Indeed, the Guardian reported with this week’s exposé that Whisper’s executives admitted that the company is trying to build relationships with newspapers and TV networks and, despite being engaged in a partnership with Buzzfeed until now, that wildly popular website said this week that it would be “taking a break” from Whisper until the company can properly clarify the allegations concerning user privacy.

Meanwhile, the Guardian reported that Whisper execs acknowledged during the trip to headquarters earlier this month that some of the company’s latest efforts have directly involved investigating certain users based off of their activity.
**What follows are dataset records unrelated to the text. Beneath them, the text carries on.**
(* ===== verification/CommitTheorems.v ===== *)
(** * Theorems about commits on the side of the leader *)

From S2P Require Import Prelude Codec Platform LogEntry ContextStore ContextStoreFacts.
From S2P Require Import NodeUtil RaftTypes OtherNode StateMachine Lifecycle Node.
From S2P Require Import StateMachineInterface RaftContext RaftContextFacts Election VoteFacts.
From S2P Require Import RaftStateMachine RaftStateMachineFacts ClusterNodeImpl.
From S2P Require Import ElectionRefinement NodeInvariant Demo.

Local Open Scope N_scope.

Section commits.
  Context `{PlatformSpec}.
  Implicit Types (n : Node).

(** What a promise holds: nothing yet, or the response it was answered with. *)
Definition promised (p : N) n : option (option CommandCommitResponse) :=
  promises_ (context_ n) !! N.to_nat p.

Lemma set_value_open p r n : open_promise p n →
  set_value p r n =
    on_context (λ c, set_promises (<[N.to_nat p := Some r]> (promises_ c)) c) n.
Proof. unfold set_value, open_promise. by intros ->. Qed.

Lemma set_value_promised p r n : open_promise p n → promised p (set_value p r n) = Some (Some r).
Proof.
  intros Hp. rewrite set_value_open by done. unfold promised. simpl.
  apply list_lookup_insert_eq. by eapply lookup_lt_Some.
Qed.

Lemma set_value_store p r n : store (set_value p r n) = store n.
Proof. destruct (set_value_context p r n) as [l E]. unfold store. by rewrite E. Qed.

Lemma set_value_pending p r n :
  pending_commit_ (context_ (set_value p r n)) = pending_commit_ (context_ n).
Proof. destruct (set_value_context p r n) as [l ->]. done. Qed.

(** Completing and cancelling, with an open promise. *)
Lemma complete_commit_spec p log result callback n : open_promise p n →
  let n' := complete_commit p log result callback n in
  promised p n' = Some (Some (mkCommandCommitResponse (id_ log) (command_ log) result)) ∧
  store n' = (if result then (push_log (Some log) (store n)).2 else store n) ∧
  pending_commit_ (context_ n') = pending_commit_ (context_ n) ∧
  other_nodes_ (context_ n') = other_nodes_ (context_ n).
Proof.
  intros Hp. unfold complete_commit. cbv zeta.
  set (n1 := if result then _ else n).
  assert (open_promise p n1 ∧ pending_commit_ (context_ n1) = pending_commit_ (context_ n) ∧
    other_nodes_ (context_ n1) = other_nodes_ (context_ n) ∧
    store n1 = if result then (push_log (Some log) (store n)).2 else store n)
    as (Hp1 & Hpend & Hpeers & Hstore).
  { subst n1. destruct result; [|done]. unfold open_promise, store.
    by rewrite invoke_commit_callback_context. }
  clearbody n1. unfold promised, store in *. rewrite call_response_callback_context.
  rewrite <-Hpend, <-Hstore, <-Hpeers. split_and!.
  - by apply set_value_promised.
  - apply set_value_store.
  - apply set_value_pending.
  - destruct (set_value_context p (mkCommandCommitResponse (id_ log) (command_ log) result) n1)
      as [l ->]. done.
Qed.

Lemma cancel_commit_spec p id callback n : open_promise p n →
  let n' := cancel_commit p id callback n in
  promised p n' = Some (Some (mkCommandCommitResponse id None false)) ∧
  store n' = store n ∧ pending_commit_ (context_ n') = pending_commit_ (context_ n).
Proof.
  intros Hp. unfold cancel_commit. cbv zeta. unfold promised, store.
  rewrite call_response_callback_context. split_and!.
  - by apply set_value_promised.
  - apply set_value_store.
  - apply set_value_pending.
Qed.

(** Whether the end of the log is taken by a commit in progress. *)
Definition occupied n : bool :=
  match pending_commit_ (context_ n) with
  | Some p => id_ (log_ p) =? logs_size (store n)
  | None => false
  end.

(** C10: committing a command.  The call always makes one new promise.  A node
    that does not lead answers it at once with a failure.  A leader alone in its
    cluster pushes the command on its log and answers success.  Any other leader
    refuses while the end of the log is taken by another commit, and otherwise
    keeps the command as the commit in progress, with an open promise, and does
    not touch its log. *)
Theorem commit_command_spec command callback n :
  reachable n →
  let size := logs_size (store n) in
  let log := mkLogEntry size (get_term n) command in
  let '(p, n') := commit_command command callback n in
  p = N.of_nat (length (promises_ (context_ n))) ∧
  if is_leader n then
    if cluster_size_ (context_ n) <=? 1 then
      promised p n' = Some (Some (mkCommandCommitResponse size command true)) ∧
      store n' = (push_log (Some log) (store n)).2 ∧
      pending_commit_ (context_ n') = pending_commit_ (context_ n)
    else if occupied n then
      promised p n' = Some (Some (mkCommandCommitResponse size None false)) ∧
      store n' = store n ∧ pending_commit_ (context_ n') = pending_commit_ (context_ n)
    else
      promised p n' = Some None ∧ store n' = store n ∧
      pending_commit_ (context_ n') = Some (mkPendingCommit log p callback ∅)
  else
    promised p n' = Some (Some (mkCommandCommitResponse size None false)) ∧
    store n' = store n ∧ pending_commit_ (context_ n') = pending_commit_ (context_ n).
Proof.
  intros Hr size entry. destruct (new_promise_ok n (reachable_ok _ Hr)) as (_ & Hop & _).
  unfold commit_command. set (n1 := on_context _ n) in *.
  set (p := N.of_nat (length (promises_ (context_ n)))) in *.
  change (is_leader n1) with (is_leader n).
  destruct (is_leader n); simpl negb; cbv iota.
  2: { split; [done|]. by apply (cancel_commit_spec p size callback n1). }
  change (cluster_size_ (context_ n1)) with (cluster_size_ (context_ n)).
  case_test.
  { split; [done|]. destruct (complete_commit_spec p entry true callback n1 Hop)
      as (E1 & E2 & E3 & _). done. }
  unfold set_pending_commit, occupied. simpl log_. simpl id_.
  rewrite N.eqb_refl. simpl negb. cbv iota.
  change (pending_commit_ (context_ n1)) with (pending_commit_ (context_ n)).
  destruct (match pending_commit_ (context_ n) with Some _ => _ | None => _ end); simpl negb; cbv iota.
  - split; [done|]. by apply (cancel_commit_spec p size callback n1).
  - split; [done|]. done.
Qed.

(** ** Answers to a commit in progress *)

(** The peers whose last answer is [success]. *)
Definition agreeing (success : bool) (p : PendingCommit) n : list N :=
  filter (λ id, result_map_ p !! id = Some success) (map_ids (other_nodes_ (context_ n))).

Lemma count_results_length success ids results :
  count_results success ids results =
    wrap32 (1 + N.of_nat (length (filter (λ id, results !! id = Some success) ids))).
Proof.
  unfold count_results.
  assert (∀ k, foldl (λ count id, if bool_decide (results !! id = Some success)
      then wrap32 (count + 1) else count) (wrap32 k) ids =
    wrap32 (k + N.of_nat (length (filter (λ id, results !! id = Some success) ids)))) as Hk.
  { induction ids as [|x l IH]; intros k; simpl; [by rewrite N.add_0_r|].
    rewrite filter_cons. case_bool_decide; [rewrite decide_True by done|by rewrite decide_False].
    assert (wrap32 (wrap32 k + 1) = wrap32 (k + 1)) as -> by apply N.Div0.add_mod_idemp_l.
    rewrite IH. f_equal. simpl length. lia. }
  apply (Hk 1).
Qed.

(** C9: answers to a commit in progress.  An answer for the position and term of
    the commit is recorded for its sender; then, counting the node itself, the
    peers whose last answer is the same as this one decide: below the majority
    nothing else changes, from the majority on the commit is over, its entry is
    pushed on the log and its promise is answered with success. *)
Theorem pending_commit_response_spec id index term success n p :
  reachable n → pending_commit_ (context_ n) = Some p →
  id_ (log_ p) = index → term_ (log_ p) = term →
  N.of_nat (size (other_nodes_ (context_ n))) + 1 < u32_size →
  let n' := handle_pending_commit_response id index term success n in
  let q := with_result id success p in
  if 1 + N.of_nat (length (agreeing success q n)) <? majority_ (context_ n) then
    pending_commit_ (context_ n') = Some q ∧ promised (promise_ p) n' = Some None ∧
    store n' = store n
  else
    pending_commit_ (context_ n') = None ∧
    promised (promise_ p) n' =
      Some (Some (mkCommandCommitResponse index (command_ (log_ p)) true)) ∧
    store n' = (push_log (Some (log_ p)) (store n)).2.
Proof.
  intros Hr Hp Hid Ht Hsize. cbv zeta. unfold handle_pending_commit_response.
  rewrite Hp, Hid, Ht, !N.eqb_refl. cbn [negb orb].
  destruct (pending_leads _ p (reachable_ok _ Hr) Hp) as [_ Hop].
  rewrite count_results_length. unfold agreeing.
  cbn [on_context set_context context_ Node.set_pending_commit other_nodes_ majority_].
  set (m := other_nodes_ (context_ n)) in *.
  pose proof (length_filter (λ id0, result_map_ (with_result id success p) !! id0 = Some success)
    (map_ids m)) as Hlen.
  rewrite map_ids_length in Hlen. rewrite wrap32_small by lia.
  case_test; [by split_and!|].
  set (n1 := on_context _ (on_context _ n)).
  destruct (complete_commit_spec (promise_ p) (log_ p) true (callback_ p) n1) as (E1 & E2 & E3 & _);
    [done|].
  rewrite Hid in E1. split_and!; [exact E3|exact E1|exact E2].
Qed.

End commits.

(** ** Findings *)

(** Leader 1 of three with a first command in progress, its log and those of the
    other nodes being empty. *)
Definition demo_committing : Node (H := mem_platform) :=
  run_inputs [CommitCommand (Some demo_command) true] demo_leader.

(** The heartbeat that it sends next to node 2, and the answer of node 2. *)
Definition demo_heartbeat : AppendEntriesRequest := mkAppendEntriesRequest 1 1 0 1 [] 0.

Definition demo_follower2 : Node (H := mem_platform) :=
  run_inputs [RequestVote (mkRequestVoteRequest 1 1 0 0)] (demo_node [1; 2; 3] 2).

Definition demo_answer : AppendEntriesResponse :=
  (on_append_entries_requested demo_heartbeat demo_follower2).1.

(** The answer to a heartbeat commits.  Node 1 of three leads and has a first command
    in progress; it sends node 2 a heartbeat without entries, which node 2 answers, as
    it answers every heartbeat, with [success = false].  That one answer completes the
    commit: the promise is answered with success and the command is in the log of node
    1, while that of node 2 is empty and node 3 has got nothing.
    [CommitRound.refusals_commit] is the general case. *)
Lemma heartbeat_answer_commits :
  last (outputs_ (run_inputs [BroadcastTimer] demo_committing)) =
    Some (SendAppendEntries 2 demo_heartbeat) ∧
  ae_success demo_answer = false ∧ logs_ (store demo_follower2) = [] ∧
  let n := run_inputs [BroadcastTimer; AppendEntriesAnswer 2 demo_heartbeat demo_answer]
    demo_committing in
  promised 0 n = Some (Some (mkCommandCommitResponse 0 (Some demo_command) true)) ∧
  logs_ (store n) = [mkLogEntry 0 1 (Some demo_command)].
Proof. vm_compute. done. Qed.

(** Leader 1 of five, that has seen node 2. *)
Definition demo_leader5 : Node (H := mem_platform) :=
  run_inputs [ServiceDiscovery 2 true true; ElectionTimer;
    RequestVoteAnswer (mkRequestVoteResponse 1 true);
    RequestVoteAnswer (mkRequestVoteResponse 1 true)] (demo_node [1; 2; 3; 4; 5] 1).

(** Null commands.  A leader alone in its cluster that is given a null command
    answers its promise with success and runs the commit callback, although
    nothing was pushed on its log, the result of the push being ignored.  The
    leader of five nodes keeps it as the commit in progress; when a heartbeat has
    been answered with a failure, which moves the next position of node 2 back,
    the next broadcast dereferences the null command and the process ends. *)
Theorem null_command_mishandled :
  (let n0 := run_inputs [RegisterOnCommitted; ElectionTimer] (demo_node [1] 1) in
   let n := run_inputs [CommitCommand None false] n0 in
   promised 0 n = Some (Some (mkCommandCommitResponse 0 None true)) ∧
   outputs_ n = outputs_ n0 ++ [CommitCallback 0 None] ∧ logs_ (store n) = []) ∧
  raft_state demo_leader5 = kLeader ∧
  fault_ (run_inputs [CommitCommand None false; BroadcastTimer;
    AppendEntriesAnswer 2 demo_heartbeat (mkAppendEntriesResponse 1 false);
    BroadcastTimer] demo_leader5) = Some NullCommandDereference.
Proof. vm_compute. done. Qed.

(** A commit in progress may be dropped without an answer.  While leader 1 has
    a first command in progress, a stale request of node 2 fills the first
    position of its log; the next broadcast finds the commit out of place and
    drops it, and its promise is left open. *)
Theorem dropped_commit_never_answered :
  let n := run_inputs [AppendEntries (mkAppendEntriesRequest 0 2 0 0 [x62] 0); BroadcastTimer]
    demo_committing in
  raft_state n = kLeader ∧ pending_commit_ (context_ demo_committing) ≠ None ∧
  pending_commit_ (context_ n) = None ∧ promised 0 n = Some None.
Proof. vm_compute. done. Qed.

(** ** Witnesses *)

Lemma commit_command_spec_witness :
  let n := demo_leader in
  let '(p, n') := commit_command (Some demo_command) true n in
  p = 0 ∧ promised p n' = Some None ∧ store n' = store n ∧
  pending_commit_ (context_ n') =
    Some (mkPendingCommit (mkLogEntry 0 1 (Some demo_command)) p true ∅).
Proof.
  pose proof (commit_command_spec (Some demo_command) true demo_leader) as Ht.
  cbv zeta in *. destruct (commit_command _ _ _) as [p n'].
  apply Ht. apply demo_reachable.
Defined.

Lemma pending_commit_response_spec_witness :
  let p := mkPendingCommit (mkLogEntry 0 1 (Some demo_command)) 0 true ∅ in
  let n' := handle_pending_commit_response 2 0 1 true demo_committing in
  pending_commit_ (context_ n') = None ∧
  promised 0 n' = Some (Some (mkCommandCommitResponse 0 (Some demo_command) true)) ∧
  store n' = (push_log (Some (log_ p)) (store demo_committing)).2.
Proof.
  pose proof (pending_commit_response_spec 2 0 1 true demo_committing
    (mkPendingCommit (mkLogEntry 0 1 (Some demo_command)) 0 true ∅)) as Ht.
  cbv zeta in *.
  assert ((1 + N.of_nat (length (agreeing true (with_result 2 true
    (mkPendingCommit (mkLogEntry 0 1 (Some demo_command)) 0 true ∅)) demo_committing)) <?
    majority_ (context_ demo_committing)) = false) as E by (vm_compute; reflexivity).
  rewrite E in Ht. apply Ht.
  - apply (reachable_run [_]), demo_reachable.
  - vm_compute. reflexivity.
  - reflexivity.
  - reflexivity.
  - vm_compute. reflexivity.
Defined.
In Gaza, for example, one exec told the Guardian that Whisper was monitoring select Israeli Defense Force soldiers in the midst of the recent military operation against Palestine.

We had 13 or 14 soldiers who we were tracking – every whisper they did,” Guardian quoted an unnamed Whisper exec. “He’s a guy that we’ll track for the rest of his life and he’ll have no idea we’ll be watching him.”

Whisper’s military ties don’t end there, however; among the allegations put out by the Guardian this week is that Whisper “is cooperating with the US Department of Defense, sharing information with researchers investigating the frequency of mentions of suicide or self-harm from smartphones that Whisper knows are being used from US military bases.”

In other instances, the paper reported, Whisper provides law enforcement agencies like the FBI in the United States and Britain’s MI5 with user data in the event of an emergency. Citing unnamed privacy experts, though, the Guardian said Whisper appears “to require a lower legal threshold for providing user information to authorities than other tech companies.”

The CEO pitched me at SXSW on Whisper as a whistleblowing tool. Forgot to mention he secretly hands data to DOD. http://t.co/jPRJbplwRV

— Barton Gellman (@bartongellman) October 16, 2014

Barton Gellman, the Washington Post reporter who met with former government contractor Edward Snowden multiple times last year to investigate leaked security documents, opined on Twitter on Thursday that he too was led to believe that Whisper was something it now appears not to be.

“The CEO pitched me at SXSW on Whisper as a whistleblowing tool. Forgot to mention he secretly hands data to DOD,” Gellman said.